> **What is being asked**
Among the lines of data below, reproduce only those from the one with "(from_ne_bytes le bs)." through the one with "destruct (read_u32_range file o)", exactly as they stand, both ends included.

==================================================

Lemma wal_exec_write :
  exec_io d wal_write !! wal_path p =
  Some (File (wal_image le h es)
          [FWrite (32 + zlen es * (24 + wh_page_size h))
             (entries_bytes le h (log_running le h es) (dirty_entries p pc))]).
Proof.
  unfold wal_write. cbn [exec_io]. rewrite lookup_alter_eq, (wr_log _ _ _ _ _ R). done.
Qed.

Lemma wal_write_contents :
  file_write_at (wal_image le h es)
    (entries_bytes le h (log_running le h es) (dirty_entries p pc))
    (32 + zlen es * (24 + wh_page_size h))
  = wal_image le h (es ++ dirty_entries p pc).
Proof.
  rewrite wal_image_app. apply file_write_at_append.
  - by rewrite wal_image_length by apply old_entries_ok.
  - rewrite entries_bytes_length by apply new_entries_ok.
    pose proof (wr_fit _ _ _ _ _ R) as Hf. rewrite <- (wr_ps _ _ _ _ _ R), length_app in Hf.
    pose proof (isize_usize _ Hf). lia.
Qed.

Lemma wal_exec_trace : exec_ios d wal_trace = wal_file (es ++ dirty_entries p pc).
Proof.
  unfold wal_trace, wal_write. cbn [exec_ios foldl exec_io].
  rewrite (alter_as_insert _ _ _ _ (wr_log _ _ _ _ _ R)) by done.
  rewrite (alter_as_insert _ _ _ _ (lookup_insert_eq _ _ _)), insert_insert_eq.
  unfold wal_file, contents. cbn [push_op durable pending app apply_ops foldl apply_op].
  by rewrite wal_write_contents.
Qed.

(** The appended frames, cut anywhere. *)
Lemma wal_torn_contents (n : nat) :
  file_write_at (wal_image le h es)
    (take n (entries_bytes le h (log_running le h es) (dirty_entries p pc)))
    (32 + zlen es * (24 + wh_page_size h))
  = take (length (wal_image le h es) + n) (wal_image le h (es ++ dirty_entries p pc)).
Proof.
  rewrite wal_image_app, take_app_add. apply file_write_at_append.
  - by rewrite wal_image_length by apply old_entries_ok.
  - rewrite length_take. rewrite Nat2Z.inj_min, entries_bytes_length by apply new_entries_ok.
    pose proof (wr_fit _ _ _ _ _ R) as Hf. rewrite <- (wr_ps _ _ _ _ _ R), length_app in Hf.
    pose proof (isize_usize _ Hf). lia.
Qed.

(** The log after a crash is the old one with none, some or all of the bytes
    appended to it. *)
Lemma wal_crash_log ops1 ops2 d' :
  wal_trace = ops1 ++ ops2 → torn_crash (exec_ios d ops1) d' →
  ∃ n : nat, d' !! wal_path p = Some (File (take (length (wal_image le h es) + n) (wal_image le h (es ++ dirty_entries p pc))) []) ∧
    (ops2 = [] → (length (wal_image le h (es ++ dirty_entries p pc)) ≤ length (wal_image le h es) + n)%nat).
Proof.
  intros Hops Hc. destruct ops1 as [|o1 [|o2 ops1]]; cbn [app] in Hops.
  - destruct (torn_crash_Some _ _ _ _ _ Hc (wr_log _ _ _ _ _ R)) as (ops' & D & ->%Forall2_nil_inv_l & ->%survives_nil_inv & Hd').
    exists 0%nat. rewrite Hd', Nat.add_0_r, wal_image_app, take_app_length. split; [done|]. intros ->. discriminate.
  - apply cons_eq_inv in Hops as [<- <-].
    destruct (torn_crash_Some _ _ _ _ _ Hc wal_exec_write) as (ops' & D & Ht & Hs & Hd').
    apply Forall2_cons_inv_l in Ht as (o & ops1 & Ho & ->%Forall2_nil_inv_l & ->).
    assert (∃ n, o = FWrite (32 + zlen es * (24 + wh_page_size h)) (take n (entries_bytes le h (log_running le h es) (dirty_entries p pc)))) as [n ->].
    { destruct Ho as [->|Ho]; [|exact Ho]. eexists (length _). by rewrite firstn_all. }
    inversion Hs as [|? ? ? ? Hs1|? ? ? ? Hs1]; subst; apply survives_nil_inv in Hs1 as ->.
    + exists n. cbn [apply_op] in Hd'. rewrite wal_torn_contents in Hd'. split; [done|discriminate].
    + exists 0%nat. rewrite Hd', Nat.add_0_r, wal_image_app, take_app_length. split; [done|discriminate].
  - apply cons_eq_inv in Hops as [<- Hops]. apply cons_eq_inv in Hops as [<- Hops].
    symmetry in Hops. apply app_nil in Hops as [-> ->].
    change (exec_ios d [wal_write; SyncF (wal_path p)]) with (exec_ios d wal_trace) in Hc.
    rewrite wal_exec_trace in Hc.
    destruct (torn_crash_Some _ _ _ _ _ Hc (lookup_insert_eq _ _ _)) as (ops' & D & ->%Forall2_nil_inv_l & ->%survives_nil_inv & Hd').
    exists (length (wal_image le h (es ++ dirty_entries p pc))). rewrite Hd'. split; [by rewrite take_ge by lia|]. lia.
Qed.
(* ===== verification/Transaction.v ===== *)
(** * Transactions as a client of the pager sees them

    Reads and in-place edits through the dirty buffer, the WAL overlay and
    the page cache refine a plain map from page numbers to pages; rollback
    restores the committed one.  Then what a commit does when it cannot get
    its lock, and when the journal is deleted before the file is synced. *)

From S2P Require Import Prelude Vfs Header Journal PageCache Lock Pager Commit.

(** ** Client operations *)

Inductive page_op : Type :=
| ReadPage (page_num : Z)
| EditPage (page_num : Z) (edit : bytes → bytes)
| BeginTx (exclusive : bool)
| RollbackTx.

(** What a client gets back. *)
Inductive page_answer : Type :=
| PageIs (r : result PagerError bytes)
| Done (r : result PagerError ()).

Section transaction.
Context `{FileLock L}.
Implicit Types (p : Pager (L := L)) (d : fs).

(** On the pager: a read; [get_page_mut] and an edit of the buffer; [BEGIN
    IMMEDIATE] or [BEGIN EXCLUSIVE]; a rollback. *)
Definition run_op p d (op : page_op) : page_answer * Pager (L := L) :=
  match op with
  | ReadPage n => let '(r, p) := Pager_read_page p d n in (PageIs (p_page r), p)
  | EditPage n f =>
      match get_page_mut p d n with
      | (Ok b, p) => (PageIs (Ok b), write_dirty p n (f b))
      | (Err e, p) => (PageIs (Err e), p)
      end
  | BeginTx exclusive => let '(r, p) := (if exclusive then begin_exclusive else begin_immediate) p in (Done r, p)
  | RollbackTx => let '(r, p) := rollback p in (Done r, p)
  end.

Fixpoint run_ops p d (ops : list page_op) : list page_answer * Pager (L := L) :=
  match ops with
  | [] => ([], p)
  | op :: ops =>
      let '(r, p) := run_op p d op in
      let '(rs, p) := run_ops p d ops in (r :: rs, p)
  end.

(** The specification: the committed pages, the pages inside the transaction,
    the lock and the level the transaction has taken it to. *)
Record tx_state : Type := TxState {
  tx_committed : Z → result PageError bytes;
  tx_pages : Z → result PageError bytes;
  tx_lock : L;
  tx_level : LockLevel;
}.

Definition tx_of p d : tx_state := TxState (read_page p d) (view p d) (pg_lock p) (pg_tx_lock_level p).

(** Moving the lock: the level is that reached when it succeeds. *)
Definition spec_move (t : tx_state) (target : LockLevel) : page_answer * tx_state :=
  match lock_set_level (tx_lock t) target with
  | (Ok _, lk) => (Done (Ok ()), TxState (tx_committed t) (tx_pages t) lk target)
  | (Err e, lk) => (Done (Err (PVfs e)), TxState (tx_committed t) (tx_pages t) lk (tx_level t))
  end.

(** A rollback forgets every edit, and gives back a lock beyond SHARED. *)
Definition spec_op (t : tx_state) (op : page_op) : page_answer * tx_state :=
  match op with
  | ReadPage n => (PageIs (p_page (tx_pages t n)), t)
  | EditPage n f =>
      match tx_pages t n with
      | Ok b => (PageIs (Ok b), TxState (tx_committed t) (λ k, if decide (k = n) then Ok (f b) else tx_pages t k) (tx_lock t) (tx_level t))
      | Err e => (PageIs (Err (PPage e)), t)
      end
  | BeginTx exclusive => spec_move t (if exclusive then Exclusive else Reserved)
  | RollbackTx =>
      let t := TxState (tx_committed t) (tx_committed t) (tx_lock t) (tx_level t) in
      if decide (level_lt Shared (tx_level t)) then spec_move t Shared else (Done (Ok ()), t)
  end.

Fixpoint spec_ops (t : tx_state) (ops : list page_op) : list page_answer * tx_state :=
  match ops with
  | [] => ([], t)
  | op :: ops =>
      let '(r, t) := spec_op t op in
      let '(rs, t) := spec_ops t ops in (r :: rs, t)
  end.

(** The pager implements the specification's state. *)
Definition tx_refines p d (t : tx_state) : Prop :=
  coherent p d ∧ (∀ n, view p d n = tx_pages t n) ∧ (∀ n, read_page p d n = tx_committed t n) ∧
  pg_lock p = tx_lock t ∧ pg_tx_lock_level p = tx_level t.
Definition wal_read_lock_byte (slot : Z) : Z := UNIX_SHM_BASE + 3 + slot.
Definition read_mark_offset (slot : Z) : Z := sat_add READ_MARK_BASE_OFFSET (sat_mul slot 4).

(** [io::Error], by the cases the code distinguishes. *)
Inductive shm_error : Type :=
| ShmContended
| ShmMissing
| ShmInvalid (why : string)
| ShmEof.

Section shm.
Context (le : bool) `{Fcntl K}.

Definition to_ne_bytes (v : Z) : bytes := if le then le_bytes 4 v else be_bytes 4 v.

(** [read_exact_at] and [write_all_at] of a [u32]. *)
Definition read_u32_at (file : bytes) (offset : Z) : result shm_error Z :=
  let buf := file_read_at file 4 offset in
  if decide (zlen buf = 4) then Ok (from_ne_bytes le buf) else Err ShmEof.

Definition write_u32_at (file : bytes) (offset value : Z) : bytes :=
  file_write_at file (to_ne_bytes value) offset.

Definition validate_shm_len (file : bytes) : result shm_error () :=
  if decide (zlen file < MIN_SHM_LEN) then Err (ShmInvalid "too short for a wal-index header")
  else if decide (zlen file > MAX_SHM_LEN) then Err (ShmInvalid "larger than any cooperating writer's")
  else Ok ().

Definition fresh_shm_bytes : bytes :=
  foldl (λ bs slot,
    default bs (put_range bs (read_mark_offset slot) (to_ne_bytes READ_MARK_UNUSED)))
    (zeros SHM_REGION_SIZE) [0; 1; 2; 3; 4].

(** The [-shm] file, if it exists, and the kernel's locks on it. *)
Record shm : Type := { sh_kernel : K; sh_file : option bytes }.

Definition with_kernel (s : shm) (k : K) : shm := {| sh_kernel := k; sh_file := sh_file s |}.
Definition with_file (s : shm) (f : bytes) : shm := {| sh_kernel := sh_kernel s; sh_file := Some f |}.

(** [open_shm_shared]: one descriptor per process, so no close releases
    locks while another user of the file remains. *)
Definition open_shm (s : shm) : result shm_error bytes := ok_or (sh_file s) ShmMissing.

(** [fcntl_lock] on one byte of the file. *)
Definition shm_lock (s : shm) (pid : Z) (kind : option lock_kind) (byte : Z) : option shm :=
  with_kernel s <$> setlk (sh_kernel s) pid kind byte 1.

Definition mx_frame (file : bytes) : result shm_error Z := read_u32_at file MX_FRAME_OFFSET.
Definition read_mark (file : bytes) (slot : Z) : result shm_error Z :=
  read_u32_at file (read_mark_offset slot).

(** [claim_wal_write_lock], [claim_wal_checkpoint_lock]: one exclusive
    byte. *)
Definition claim_byte (s : shm) (pid byte : Z) : result shm_error shm :=
  let? file := open_shm s in
  let? _ := validate_shm_len file in
  ok_or (shm_lock s pid (Some F_WRLCK) byte) ShmContended.

Definition claim_wal_write_lock (s : shm) (pid : Z) : result shm_error shm :=
  claim_byte s pid WAL_WRITE_LOCK_BYTE.
Definition claim_wal_checkpoint_lock (s : shm) (pid : Z) : result shm_error shm :=
  claim_byte s pid WAL_CKPT_LOCK_BYTE.

(** The [Drop] of a guard: best effort. *)
Definition release_byte (s : shm) (pid byte : Z) : shm := default s (shm_lock s pid None byte).

(** [active_reader_marks]: probe each slot with a transient exclusive
    claim. *)
Fixpoint probe_slots (s : shm) (file : bytes) (pid : Z) (slots : list Z)
  : result shm_error (list Z) * shm :=
  match slots with
  | [] => (Ok [], s)
  | slot :: slots =>
      let byte := wal_read_lock_byte slot in
      match shm_lock s pid (Some F_WRLCK) byte with
      | Some s =>
          match shm_lock s pid None byte with
          | Some s => probe_slots s file pid slots
          | None => (Err ShmContended, s)
          end
      | None =>
          match read_mark file slot with
          | Err e => (Err e, s)
          | Ok mark =>
              match probe_slots s file pid slots with
              | (Ok marks, s) => (Ok (mark :: marks), s)
              | r => r
              end
          end
      end
  end.

Definition active_reader_marks (s : shm) (pid : Z) : result shm_error (list Z) * shm :=
  match (let? file := open_shm s in let? _ := validate_shm_len file in Ok file) with
  | Err e => (Err e, s)
  | Ok file => probe_slots s file pid [1; 2; 3; 4]
  end.

Definition read_backfill (s : shm) : result shm_error Z :=
  let? file := open_shm s in read_u32_at file N_BACKFILL_OFFSET.

Definition publish_backfill (s : shm) (n_backfill : Z) : result shm_error shm :=
  let? file := open_shm s in Ok (with_file s (write_u32_at file N_BACKFILL_OFFSET n_backfill)).

Definition publish_mx_frame (s : shm) (mx : Z) : result shm_error shm :=
  let? file := open_shm s in Ok (with_file s (write_u32_at file MX_FRAME_OFFSET mx)).

(** [claim_wal_read_lock]: the first slot whose lock is free, its mark set
    to the current [mxFrame]. *)
Fixpoint claim_slots (s : shm) (file : bytes) (pid : Z) (slots : list Z)
  : result shm_error Z * shm :=
  match slots with
  | [] => (Err ShmContended, s)
  | slot :: slots =>
      let byte := wal_read_lock_byte slot in
      match shm_lock s pid (Some F_WRLCK) byte with
      | None => claim_slots s file pid slots
      | Some s =>
          match mx_frame file with
          | Err e => (Err e, s)
          | Ok mx =>
              let s := with_file s (write_u32_at file (read_mark_offset slot) mx) in
              match shm_lock s pid (Some F_RDLCK) byte with
              | None => (Err ShmContended, s)
              | Some s => (Ok slot, s)
              end
          end
      end
  end.

Definition claim_wal_read_lock (s : shm) (pid : Z) : result shm_error (option Z) * shm :=
  match sh_file s with
  | None => (Ok None, s)
  | Some file =>
      match validate_shm_len file with
      | Err e => (Err e, s)
      | Ok _ =>
          match claim_slots s file pid [1; 2; 3; 4] with
          | (Ok slot, s) => (Ok (Some slot), s)
          | (Err e, s) => (Err e, s)
          end
      end
  end.

(** ** Readers, checkpointers and writers, one per process *)

(** The slot and mark each reading process was given. *)
Record world : Type := { w_shm : shm; w_readers : gmap Z (Z * Z) }.

Inductive world_step : world → world → Prop :=
| ws_claim w pid slot s' file mx :
    w_readers w !! pid = None → sh_file (w_shm w) = Some file → mx_frame file = Ok mx →
    claim_wal_read_lock (w_shm w) pid = (Ok (Some slot), s') →
    world_step w {| w_shm := s'; w_readers := <[pid := (slot, mx)]> (w_readers w) |}
| ws_release w pid slot m :
    w_readers w !! pid = Some (slot, m) →
    world_step w {| w_shm := release_byte (w_shm w) pid (wal_read_lock_byte slot);
                    w_readers := delete pid (w_readers w) |}
| ws_probe w pid :
    w_readers w !! pid = None →
    world_step w {| w_shm := (active_reader_marks (w_shm w) pid).2; w_readers := w_readers w |}
| ws_mx w mx s' :
    publish_mx_frame (w_shm w) mx = Ok s' →
    world_step w {| w_shm := s'; w_readers := w_readers w |}
| ws_backfill w n s' :
    publish_backfill (w_shm w) n = Ok s' →
    world_step w {| w_shm := s'; w_readers := w_readers w |}
| ws_lock w pid byte s' :
    byte = WAL_WRITE_LOCK_BYTE ∨ byte = WAL_CKPT_LOCK_BYTE →
    claim_byte (w_shm w) pid byte = Ok s' →
    world_step w {| w_shm := s'; w_readers := w_readers w |}
| ws_unlock w pid byte :
    byte = WAL_WRITE_LOCK_BYTE ∨ byte = WAL_CKPT_LOCK_BYTE →
    world_step w {| w_shm := release_byte (w_shm w) pid byte; w_readers := w_readers w |}.

(** A fresh wal-index, nobody attached. *)
Inductive world_reachable : world → Prop :=
| wr_init k : (∀ p b, holds k p b = None) →
    world_reachable {| w_shm := {| sh_kernel := k; sh_file := Some fresh_shm_bytes |}; w_readers := ∅ |}
| wr_next w w' : world_reachable w → world_step w w' → world_reachable w'.

(** ** Fields *)

Definition shm_ok (file : bytes) : Prop := MIN_SHM_LEN ≤ zlen file ≤ MAX_SHM_LEN.

Lemma to_ne_bytes_length v : length (to_ne_bytes v) = 4%nat.
Proof. unfold to_ne_bytes. destruct le; [apply le_bytes_length|apply be_bytes_length]. Qed.

Lemma from_to_ne v : u32_ok v → from_ne_bytes le (to_ne_bytes v) = v.
Proof.
  intros Hv. unfold from_ne_bytes, to_ne_bytes. destruct le.
  - rewrite le_val_le_bytes. apply Z.mod_small. mlia.
  - rewrite be_val_be_bytes. apply Z.mod_small. mlia.
Qed.

Lemma write_u32_length file off v :
  0 ≤ off → off + 4 ≤ zlen file → zlen file ≤ MAX_SHM_LEN → zlen (write_u32_at file off v) = zlen file.
Proof.
  intros H0 H1 H2. unfold write_u32_at. unfold MAX_SHM_LEN, SHM_REGION_SIZE in H2.
  rewrite file_write_at_length by (rewrite ?to_ne_bytes_length; mlia).
  rewrite to_ne_bytes_length. lia.
Qed.

Lemma read_u32_range file off :
  0 ≤ off → off + 4 ≤ zlen file →
  ∃ bs, get_range file off (off + 4) = Some bs ∧ read_u32_at file off = Ok (from_ne_bytes le bs).
Proof.
  intros H0 H1. destruct (get_range_is_Some file off (off + 4)) as [bs Hbs]; [lia..|].
  exists bs. split; [done|]. unfold read_u32_at. pose proof (file_read_at_range file 4 off) as Hr.
  rewrite Hbs in Hr. specialize (Hr ltac:(lia) ltac:(lia) ltac:(lia)). injection Hr as ->.
  rewrite decide_True; [done|]. apply get_range_length in Hbs. lia.
Qed.

Lemma read_write_same file off v :
  0 ≤ off → off + 4 ≤ zlen file → zlen file ≤ MAX_SHM_LEN → u32_ok v →
  read_u32_at (write_u32_at file off v) off = Ok v.
Proof.
  intros H0 H1 H2 Hv. destruct (read_u32_range (write_u32_at file off v) off) as (bs & Hg & ->);
    [done|by rewrite write_u32_length|].
  f_equal. rewrite <- (from_to_ne v Hv). f_equal.
  assert (Hput : put_range file off (to_ne_bytes v) = Some (write_u32_at file off v)).
  { unfold write_u32_at. unfold MAX_SHM_LEN, SHM_REGION_SIZE in H2.
    rewrite <- (file_write_at_put file (to_ne_bytes v) off)
      by (rewrite ?to_ne_bytes_length; mlia).
    rewrite Z.max_l by (rewrite to_ne_bytes_length; lia). by rewrite resize_id. }
  apply list_eq. intros i. destruct (decide (i < 4)%nat) as [Hi|Hi].
  - rewrite (get_range_lookup _ _ _ _ _ Hg) by lia. rewrite (put_range_lookup _ _ _ _ _ Hput).
    rewrite to_ne_bytes_length. rewrite decide_True by lia. f_equal. lia.
  - rewrite !lookup_ge_None_2; [done|rewrite to_ne_bytes_length; lia|].
    apply get_range_length in Hg. lia.
Qed.

Lemma read_write_other file off v o :
  0 ≤ off → off + 4 ≤ zlen file → zlen file ≤ MAX_SHM_LEN → 0 ≤ o → o + 4 ≤ zlen file →
  o + 4 ≤ off ∨ off + 4 ≤ o → read_u32_at (write_u32_at file off v) o = read_u32_at file o.
Proof.
  intros H0 H1 H2 H3 H4 Hdis.
  destruct (read_u32_range (write_u32_at file off v) o) as (bs & Hg & ->); [done|by rewrite write_u32_length|].
  destruct (read_u32_range file o) as (bs' & Hg' & ->); [done..|]. do 2 f_equal.
  enough (get_range (write_u32_at file off v) o (o + 4) = get_range file o (o + 4)) by congruence.
  apply get_range_ext; [done|by rewrite write_u32_length|done|]. intros i Hi.
  unfold write_u32_at. unfold MAX_SHM_LEN, SHM_REGION_SIZE in H2.
  rewrite file_write_at_lookup by (rewrite ?to_ne_bytes_length; mlia).
  rewrite decide_False; [done|]. rewrite to_ne_bytes_length. lia.
Qed.

Lemma read_u32_is_Ok file off : 0 ≤ off → off + 4 ≤ zlen file → ∃ v, read_u32_at file off = Ok v.
Proof. intros. destruct (read_u32_range file off) as (bs & _ & ->); eauto. Qed.

Lemma mark_off slot : 1 ≤ slot ≤ 4 → read_mark_offset slot = 100 + 4 * slot.
Proof.
  intros. unfold read_mark_offset, READ_MARK_BASE_OFFSET.
  rewrite sat_mul_small, sat_add_small by mlia. lia.
Qed.

Lemma read_mark_is_Ok file slot : shm_ok file → 1 ≤ slot ≤ 4 → ∃ v, read_mark file slot = Ok v.
Proof.
  intros [Hl _] Hs. unfold read_mark. rewrite mark_off by done.
  unfold MIN_SHM_LEN, READ_MARK_BASE_OFFSET in Hl. apply read_u32_is_Ok; lia.
Qed.

Lemma mx_frame_is_Ok file : shm_ok file → ∃ v, mx_frame file = Ok v.
Proof.
  intros [Hl _]. unfold MIN_SHM_LEN, READ_MARK_BASE_OFFSET in Hl.
  apply read_u32_is_Ok; unfold MX_FRAME_OFFSET; lia.
Qed.

Lemma shm_ok_set_mark file slot v :
  shm_ok file → 1 ≤ slot ≤ 4 → shm_ok (write_u32_at file (read_mark_offset slot) v).
Proof.
  intros [Hl Hm] Hs. pose proof Hl as Hl'. unfold MIN_SHM_LEN, READ_MARK_BASE_OFFSET in Hl'.
  unfold shm_ok. rewrite (mark_off slot Hs), write_u32_length by lia. done.
Qed.

Lemma validate_ok file : shm_ok file → validate_shm_len file = Ok ().
Proof. intros [? ?]. unfold validate_shm_len. rewrite !decide_False by lia. done. Qed.

Lemma read_u32_bound file off v : bytes_ok file → read_u32_at file off = Ok v → u32_ok v.
Proof.
  intros Hok. unfold read_u32_at. case_decide as Hl; [|done]. intros [= <-].
  assert (Hb : bytes_ok (file_read_at file 4 off)).
  { unfold file_read_at. case_decide; [apply Forall_nil_2|]. by apply bytes_ok_take, bytes_ok_drop. }
  unfold from_ne_bytes. destruct le.
  - pose proof (le_val_bound _ Hb) as Hv. rewrite Hl in Hv. mlia.
  - pose proof (be_val_bound _ Hb) as Hv. rewrite Hl in Hv. mlia.
Qed.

==================================================

> **Final answer**
  ∃ bs, get_range file off (off + 4) = Some bs ∧ read_u32_at file off = Ok (from_ne_bytes le bs).
Proof.
  intros H0 H1. destruct (get_range_is_Some file off (off + 4)) as [bs Hbs]; [lia..|].
  exists bs. split; [done|]. unfold read_u32_at. pose proof (file_read_at_range file 4 off) as Hr.
  rewrite Hbs in Hr. specialize (Hr ltac:(lia) ltac:(lia) ltac:(lia)). injection Hr as ->.
  rewrite decide_True; [done|]. apply get_range_length in Hbs. lia.
Qed.

Lemma read_write_same file off v :
  0 ≤ off → off + 4 ≤ zlen file → zlen file ≤ MAX_SHM_LEN → u32_ok v →
  read_u32_at (write_u32_at file off v) off = Ok v.
Proof.
  intros H0 H1 H2 Hv. destruct (read_u32_range (write_u32_at file off v) off) as (bs & Hg & ->);
    [done|by rewrite write_u32_length|].
  f_equal. rewrite <- (from_to_ne v Hv). f_equal.
  assert (Hput : put_range file off (to_ne_bytes v) = Some (write_u32_at file off v)).
  { unfold write_u32_at. unfold MAX_SHM_LEN, SHM_REGION_SIZE in H2.
    rewrite <- (file_write_at_put file (to_ne_bytes v) off)
      by (rewrite ?to_ne_bytes_length; mlia).
    rewrite Z.max_l by (rewrite to_ne_bytes_length; lia). by rewrite resize_id. }
  apply list_eq. intros i. destruct (decide (i < 4)%nat) as [Hi|Hi].
  - rewrite (get_range_lookup _ _ _ _ _ Hg) by lia. rewrite (put_range_lookup _ _ _ _ _ Hput).
    rewrite to_ne_bytes_length. rewrite decide_True by lia. f_equal. lia.
  - rewrite !lookup_ge_None_2; [done|rewrite to_ne_bytes_length; lia|].
    apply get_range_length in Hg. lia.
Qed.

Lemma read_write_other file off v o :
  0 ≤ off → off + 4 ≤ zlen file → zlen file ≤ MAX_SHM_LEN → 0 ≤ o → o + 4 ≤ zlen file →
  o + 4 ≤ off ∨ off + 4 ≤ o → read_u32_at (write_u32_at file off v) o = read_u32_at file o.
Proof.
  intros H0 H1 H2 H3 H4 Hdis.
  destruct (read_u32_range (write_u32_at file off v) o) as (bs & Hg & ->); [done|by rewrite write_u32_length|].
  destruct (read_u32_range file o) as (bs' & Hg' & ->); [done..|]. do 2 f_equal.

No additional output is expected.